» **WHAT THE TASK REQUIRES**: Each line from the one that contains "split_and!; try done." to the last line of the records below must be restated word for word.

» **INPUT FOR THIS TASK**:

(** C31. What an exit code of rpcpluginctl means.  Whatever the arguments, the
    daemon, the log files and the terminal do, the command ends with code 0, 1
    or 2 and every connection it opened is closed.  Code 0 means that nothing
    was reported and, unless the command is help, no call, read or write it
    needed failed; any other code comes with exactly one report, and code 2
    exactly with a malformed flag. *)
Theorem run_ctl_exits args env :
  does (run args env) (λ code w',
    ct_open w' = ∅
    ∧ (code = 0 ∧ ct_reports w' = 0%nat
         ∧ (ct_failed w' = false ∨ (splitCommandArgs args).1 ∈ ["help"; "-h"; "--help"])
       ∨ (code = 1 ∨ code = 2) ∧ ct_reports w' = 1%nat)
    ∧ (code = 2 → ∃ e, Parse ctl_flags (splitCommandArgs args).2 = inl e)) ctl0.
Proof.
  unfold run_ctl. set (env' := normalize os_TempDir time_Now env). clearbody env'.
  set (Q := λ code w', _).
  assert (∀ code w', exits ctl0 code w' → Q code w') as Hexits.
  { intros code w' (E & [(-> & E1 & E2)|(-> & E1)]); split_and!; try done.
    - left. split_and!; auto.
    - right. auto. }
  assert (∀ message, does (fatal message) Q ctl0) as Hfatal.
  { intros message. eapply wp_mono; [eapply (fatal_exits _ true), failing_refl|]. done. }
  case_bool_decide; [apply Hfatal|].
  destruct (splitCommandArgs args) as [command flagArgs] eqn:Hsplit.
  case_bool_decide; [apply Hfatal|].
  destruct (Parse ctl_flags flagArgs) as [e|[actual extra]] eqn:Hparse.
  { intros [] w ->. subst Q. cbn beta. split_and!; [done|right; auto|]. intros _. by exists e. }
  destruct extra as [|x extra]; [|apply Hfatal].
  destruct (validateOptions _ _ _ _); [apply Hfatal|].
  unfold run_command. destruct (command_request _ _ _) as [r|].
  { eapply wp_mono; [by apply run_request_exits|]. done. }
  case_bool_decide; [eapply wp_mono; [apply run_logs_exits|]; done|].
  case_bool_decide as Hhelp; [|apply Hfatal].
  intros x w ->. subst Q. cbn beta. split_and!; [done| |done]. left. split_and!; auto.
Qed.
End Exit.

» **EXERCISE ANSWER**:
  { intros code w' (E & [(-> & E1 & E2)|(-> & E1)]); split_and!; try done.
    - left. split_and!; auto.
    - right. auto. }
  assert (∀ message, does (fatal message) Q ctl0) as Hfatal.
  { intros message. eapply wp_mono; [eapply (fatal_exits _ true), failing_refl|]. done. }
  case_bool_decide; [apply Hfatal|].
  destruct (splitCommandArgs args) as [command flagArgs] eqn:Hsplit.
  case_bool_decide; [apply Hfatal|].
  destruct (Parse ctl_flags flagArgs) as [e|[actual extra]] eqn:Hparse.
  { intros [] w ->. subst Q. cbn beta. split_and!; [done|right; auto|]. intros _. by exists e. }
  destruct extra as [|x extra]; [|apply Hfatal].
  destruct (validateOptions _ _ _ _); [apply Hfatal|].
  unfold run_command. destruct (command_request _ _ _) as [r|].
  { eapply wp_mono; [by apply run_request_exits|]. done. }
  case_bool_decide; [eapply wp_mono; [apply run_logs_exits|]; done|].
  case_bool_decide as Hhelp; [|apply Hfatal].
  intros x w ->. subst Q. cbn beta. split_and!; [done| |done]. left. split_and!; auto.
Qed.
End Exit.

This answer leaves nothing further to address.